◆ Your assignment: Go through the entries and say how many lines contain the string "check". The number is the whole answer.

◆ Given information:
※ ※ ※

(* ===== verification/Tasks.v ===== *)
(** * Tasks: the build tasks

    [xtask/src/main.rs]: every subcommand as a program over the system it runs
    in.  What the system answers (the current directory, the files, the clock,
    how a command ends) is the class [System] and may depend on everything that
    was run and printed before, which is the history.  Command lines are parsed
    by clap, so [main] takes the subcommand; paths stand in messages as their
    bytes. *)

From Stdlib Require Import ZArith Lia Ascii String Sorted.
From stdpp Require Import base strings list sorting.
From S2P Require Import Prelude Framing ShmNames Bundle.
Open Scope Z_scope.

(** ** Paths *)

(** [std::path::Component] on Unix. *)
Inductive Component := RootDir | CurDir | ParentDir | Normal (name : list ascii).

Definition component (segment : list ascii) : list Component :=
  if decide (segment = [] \/ segment = chars ".") then []
  else if decide (segment = chars "..") then [ParentDir] else [Normal segment].

Definition components (path : string) : list Component :=
  match split_on "/"%char (chars path) with
  | [] => []
  | [] :: [] => []
  | [] :: rest => RootDir :: concat (component <$> rest)
  | first :: rest => (if decide (first = chars ".") then [CurDir] else component first) ++ concat (component <$> rest)
  end.

Definition component_rank (c : Component) : Z :=
  match c with RootDir => 0 | CurDir => 1 | ParentDir => 2 | Normal _ => 3 end.

Definition component_compare (a b : Component) : comparison :=
  match a, b with
  | Normal x, Normal y => String.compare (text x) (text y)
  | _, _ => (component_rank a ?= component_rank b)
  end.

Fixpoint components_compare (a b : list Component) : comparison :=
  match a, b with
  | [], [] => Eq
  | [], _ :: _ => Lt
  | _ :: _, [] => Gt
  | x :: a, y :: b => match component_compare x y with Eq => components_compare a b | c => c end
  end.

(** [Ord] of paths, which [sort] uses. *)
Definition path_le (a b : string) : bool :=
  match components_compare (components a) (components b) with Gt => false | _ => true end.

(** [Path::extension]: what follows the last dot of the name, unless the name starts with it. *)
Definition extension (path : string) : option (list ascii) :=
  '(_, name) ← file_name path;
  match span (fun c => negb (bool_decide (c = "."%char))) (rev name) with
  | (rext, _ :: (_ :: _)) => Some (rev rext)
  | _ => None
  end.

(** [Path::to_str] *)
Definition path_str (path : string) : option string := if utf8_valid (chars path) then Some path else None.

(** ** Commands and the system *)

Record Command := mkCommand { cm_program : string; cm_args : list string; cm_env : list (string * string) }.

(** [std::process::ExitStatus]: an exit code, or the text that names a signal. *)
Inductive ExitStatus := Exited (code : Z) | Signaled (signal : string).

Definition success (s : ExitStatus) : bool := match s with Exited 0 => true | _ => false end.

Definition exit_text (s : ExitStatus) : string :=
  match s with
  | Exited code => "exit status: " +:+ to_string code
  | Signaled signal => "signal: " +:+ signal
  end.

Inductive Event := Spawned (c : Command) | Printed (line : string).
Abbreviation History := (list Event).

Class System := {
  sys_cwd : History -> result string string;
  sys_is_file : History -> string -> bool;
  (** the entries of a directory: their names, or an error each *)
  sys_read_dir : History -> string -> result string (list (result string string));
  (** how a command ends, with what it has written when that is captured *)
  sys_spawn : History -> Command -> result string (ExitStatus * list ascii);
  (** seconds since the epoch; [None] before it *)
  sys_secs : History -> option Z;
  (** [Display] of a [FromUtf8Error] *)
  utf8_error_text : list ascii -> string
}.

Section Tasks.
Context {S : System}.

(** [anyhow::Error]: the contexts from the outermost to the cause. *)
Abbreviation Error := (list string).

Definition Task (A : Type) : Type := History -> result Error A * History.

#[global] Instance task_ret : MRet Task := fun _ a h => (Ok a, h).
#[global] Instance task_bind : MBind Task :=
  fun _ _ f m h => match m h with (Ok a, h) => f a h | (Err e, h) => (Err e, h) end.

Definition fail {A} (e : Error) : Task A := fun h => (Err e, h).
Definition bail {A} (message : string) : Task A := fail [message].
Definition get {A} (f : History -> A) : Task A := fun h => (Ok (f h), h).
Definition ok {A} (r : result string A) : Task A := match r with Ok a => mret a | Err e => fail [e] end.
Definition some {A} (message : string) (o : option A) : Task A := match o with Some a => mret a | None => bail message end.

(** [.context(message)] *)
Definition context {A} (message : string) (m : Task A) : Task A :=
  fun h => match m h with (Err e, h) => (Err (message :: e), h) | r => r end.

(** A result that is looked at instead of being passed on. *)
Definition attempt {A} (m : Task A) : Task (result Error A) := fun h => let (r, h) := m h in (Ok r, h).
Definition settle {A} (r : result Error A) : Task A := fun h => (r, h).

(** [{e:#}] *)
Definition error_text (e : Error) : string := String.concat ": " e.

Definition eprintln (line : string) : Task unit := fun h => (Ok tt, h ++ [Printed line]).
Definition spawn (c : Command) : Task (ExitStatus * list ascii) := fun h => ok (sys_spawn h c) (h ++ [Spawned c]).
Definition current_dir : Task string := r ← get sys_cwd; ok r.
Definition is_file (path : string) : Task bool := get (fun h => sys_is_file h path).

Definition run (program : string) (args : list string) : Task unit :=
  eprintln ("==> " +:+ program +:+ " " +:+ String.concat " " args);;
  '(status, _) ← context ("failed to run " +:+ program) (spawn (mkCommand program args []));
  if success status then mret tt else bail (program +:+ " exited with " +:+ exit_text status).

Definition venv_bin (name : string) : Task string :=
  cwd ← context "cwd" current_dir;
  let exe := path_join (path_join cwd ".venv/bin") name in
  found ← is_file exe;
  if negb found then bail (name +:+ " not found at " +:+ exe +:+ " — run `cargo xtask setup`")
  else some "non-utf8 venv executable path" (path_str exe).

Definition venv_python : Task string := venv_bin "python".

(** ** The tasks *)

Definition setup : Task unit :=
  repo_root ← context "cwd" current_dir;
  let script := path_join (path_join repo_root "scripts") "bootstrap.sh" in
  found ← is_file script;
  if negb found then bail ("bootstrap script not found at " +:+ script)
  else path ← some "non-utf8 script path" (path_str script); context "bootstrap.sh failed" (run "bash" [path]).

Definition fmt (check : bool) : Task unit :=
  context "rustfmt failed" (run "cargo" (["fmt"; "--all"] ++ if check then ["--"; "--check"] else [])).

Definition clippy : Task unit :=
  context "clippy failed" (run "cargo" ["clippy"; "--workspace"; "--all-targets"; "--"; "-D"; "warnings"]).

Definition test : Task unit :=
  context "cargo test failed"
    (run "cargo" ["test"; "--workspace"; "--all-targets"; "--exclude"; "rocket-surgeon-python"; "--exclude"; "rocket-surgeon-worker"]).

Definition ruff (fix_ : bool) : Task unit :=
  ruff ← venv_bin "ruff";
  if fix_ then
    run ruff ["check"; "--fix"; "python/"; "tests/"];;
    context "ruff format failed" (run ruff ["format"; "python/"; "tests/"])
  else
    context "ruff check failed" (run ruff ["check"; "python/"; "tests/"]);;
    context "ruff format check failed" (run ruff ["format"; "--check"; "python/"; "tests/"]).

Definition mypy : Task unit := m ← venv_bin "mypy"; context "mypy failed" (run m ["python/rocket_surgeon"]).

(** [Command::new(tool).arg("--version").output().is_ok_and(..)] *)
Definition tool_works (tool : string) : Task bool :=
  r ← attempt (spawn (mkCommand tool ["--version"] []));
  mret match r with Ok (status, _) => success status | Err _ => false end.

Definition deny : Task unit :=
  works ← tool_works "cargo-deny";
  if negb works then bail "cargo-deny not found — run `cargo xtask setup` or `cargo install cargo-deny --locked`"
  else context "cargo deny check failed" (run "cargo" ["deny"; "check"]).

Definition pytest : Task unit :=
  py ← venv_python; context "pytest failed" (run py ["-m"; "pytest"; "python/tests"; "-v"]).

Definition conformance : Task unit :=
  py ← venv_python;
  context "conformance tests failed"
    (run py ["-m"; "pytest"; "python/tests/conformance"; "-v"; "--no-header"; "-m"; "not nightly"]).

Definition tck : Task unit :=
  py ← venv_python; context "tck tests failed" (run py ["-m"; "pytest"; "python/tests/tck"; "-v"; "--no-header"]).

(** ** End-to-end scripts *)

(** The filter of the directory entries, without the pattern of [test_watch_once]. *)
Definition e2e_named (path : string) : bool :=
  match extension path with Some ext => eq_ignore_ascii_case ext (chars "py") | None => false end &&
  match file_name path with
  | Some (_, name) => utf8_valid name && starts_with (chars "test_e2e_") name
  | None => false
  end.

Definition entry_paths (dir : string) (entries : list (result string string)) : list string :=
  omap (fun e => match e with Ok name => Some (path_join dir name) | Err _ => None end) entries.

(** The directory [tests], its scripts that satisfy [p], sorted. *)
Definition scripts_where (p : string -> bool) : Task (string * list string) :=
  cwd ← context "cwd" current_dir;
  let tests_dir := path_join cwd "tests" in
  r ← get (fun h => sys_read_dir h tests_dir);
  entries ← context ("read " +:+ tests_dir) (ok r);
  scripts ← get (fun h => List.filter (fun path => sys_is_file h path && e2e_named path && p path) (entry_paths tests_dir entries));
  mret (tests_dir, sort_by path_le scripts).

(** Every script runs, and those that fail are collected. *)
Fixpoint run_scripts (py : string) (scripts failures : list string) : Task (list string) :=
  match scripts with
  | [] => mret failures
  | script :: rest =>
      path ← some "non-utf8 script path" (path_str script);
      r ← attempt (run py ["-u"; path]);
      run_scripts py rest (if is_ok r then failures else failures ++ [path])
  end.

Definition report (failures : list string) : Task unit :=
  if decide (failures = []) then mret tt
  else bail (to_string (Z.of_nat (List.length failures)) +:+ " e2e test(s) failed: " +:+ String.concat ", " failures).

Definition e2e : Task unit :=
  '(tests_dir, scripts) ← scripts_where (fun _ => true);
  if decide (scripts = []) then bail ("no e2e test scripts found in " +:+ tests_dir)
  else py ← venv_python; failures ← run_scripts py scripts []; report failures.

(** The pattern is looked for in the name of the script. *)
Definition matches_pattern (pattern : option string) (path : string) : bool :=
  match pattern, file_name path with
  | Some p, Some (_, name) => contains_chars (chars p) name
  | Some _, None => false
  | None, _ => true
  end.

Definition e2e_scripts_matching (pattern : option string) : Task (list string) :=
  '(_, scripts) ← scripts_where (matches_pattern pattern); mret scripts.

(** ** Watching *)

Definition ensure_cargo_watch : Task unit :=
  works ← tool_works "cargo-watch";
  if (works : bool) then mret tt else bail "cargo-watch not found — run `cargo xtask setup` or `cargo install cargo-watch`".

Definition watch : Task unit :=
  ensure_cargo_watch;;
  run "cargo" ["watch"; "--clear"; "--watch"; "crates"; "--watch"; "python"; "--ext"; "rs,py"; "-x"; "xtask watch-once"].

Definition test_watch (pattern : option string) : Task unit :=
  ensure_cargo_watch;;
  let inner := match pattern with Some p => ("xtask test-watch-once " +:+ p)%string | None => "xtask test-watch-once"%string end in
  run "cargo" ["watch"; "--clear"; "--watch"; "crates"; "--watch"; "python"; "--watch"; "tests"; "--watch"; "tck"; "--ext"; "rs,py,feature"; "-x"; inner].

(** [String::from_utf8], [trim] and [to_owned]: the characters that stay, as bytes again. *)
Definition trimmed (bytes : list ascii) : option string :=
  cps ← utf8_decode bytes; Some (text (concat (utf8_encode <$> trim cps))).

(** The two phases of the build, the second with the library path of the venv's Python. *)
Definition build_all : Task unit :=
  context "workspace build failed"
    (run "cargo" ["build"; "--workspace"; "--exclude"; "rocket-surgeon-python"; "--exclude"; "rocket-surgeon-worker"]);;
  py ← venv_python;
  '(status, stdout) ← context "query python LIBDIR"
    (spawn (mkCommand py ["-c"; "import sysconfig; print(sysconfig.get_config_var('LIBDIR'))"] []));
  if negb (success status) then bail "failed to query venv LIBDIR"
  else
    libdir ← context "non-utf8 LIBDIR" (some (utf8_error_text stdout) (trimmed stdout));
    eprintln ("==> cargo build -p rocket-surgeon-worker (DYLD/LD_LIBRARY_PATH=" +:+ libdir +:+ ")");;
    '(status, _) ← context "failed to run cargo"
      (spawn (mkCommand "cargo" ["build"; "-p"; "rocket-surgeon-worker"] [("DYLD_LIBRARY_PATH", libdir); ("LD_LIBRARY_PATH", libdir)]));
    if success status then mret tt else bail ("worker build exited with " +:+ exit_text status).

Definition stamp (secs : Z) : string :=
  (zero_pad 2 (secs / 3600 mod 24) +:+ ":" +:+ zero_pad 2 (secs / 60 mod 60) +:+ ":" +:+ zero_pad 2 (secs mod 60))%string.

Definition now_stamp : Task string := get (fun h => stamp (default 0 (sys_secs h))).

Definition watch_once : Task unit :=
  started ← now_stamp;
  eprintln ("[watch " +:+ started +:+ "] rebuild starting");;
  r ← attempt build_all;
  done ← now_stamp;
  eprintln match r with
           | Ok _ => "[watch " +:+ done +:+ "] rebuild OK"
           | Err e => "[watch " +:+ done +:+ "] rebuild FAILED: " +:+ error_text e
           end;;
  settle r.

(** The closure of [test_watch_once] *)
Definition test_run (pattern : option string) : Task unit :=
  match pattern with None => test | Some _ => mret tt end;;
  scripts ← e2e_scripts_matching pattern;
  if decide (scripts = []) then
    bail match pattern with Some p => "no e2e scripts matched pattern '" +:+ p +:+ "'" | None => "no e2e scripts found" end
  else py ← venv_python; failures ← run_scripts py scripts []; report failures.

Definition test_watch_once (pattern : option string) : Task unit :=
  started ← now_stamp;
  let label := default "<all>" pattern in
  eprintln ("[test-watch " +:+ started +:+ "] run starting (pattern=" +:+ label +:+ ")");;
  r ← attempt (test_run pattern);
  done ← now_stamp;
  eprintln match r with
           | Ok _ => "[test-watch " +:+ done +:+ "] PASS (pattern=" +:+ label +:+ ")"
           | Err e => "[test-watch " +:+ done +:+ "] FAIL (pattern=" +:+ label +:+ "): " +:+ error_text e
           end;;
  settle r.

(** ** The program *)

Inductive Xtask :=
| Lint
| Fmt (check : bool)
| Clippy
| Test
| Ruff (fix_ : bool)
| Mypy
| Pytest
| E2e
| Tck
| Conformance
| Deny
| Ci
| Setup
| Watch
| TestWatch (pattern : option string)
| WatchOnce
| TestWatchOnce (pattern : option string).

Definition main (cmd : Xtask) : Task unit :=
  match cmd with
  | Lint => fmt true;; clippy;; ruff false;; mypy
  | Fmt check => fmt check
  | Clippy => clippy
  | Test => test
  | Ruff fix_ => ruff fix_
  | Mypy => mypy
  | Pytest => pytest
  | E2e => e2e
  | Conformance => conformance
  | Tck => tck
  | Deny => deny
  | Ci => fmt true;; clippy;; ruff false;; mypy;; deny;; test;; pytest;; e2e
  | Setup => setup
  | Watch => watch
  | TestWatch pattern => test_watch pattern
  | WatchOnce => watch_once
  | TestWatchOnce pattern => test_watch_once pattern
  end.

End Tasks.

※ ※ ※

◆ Task output: 8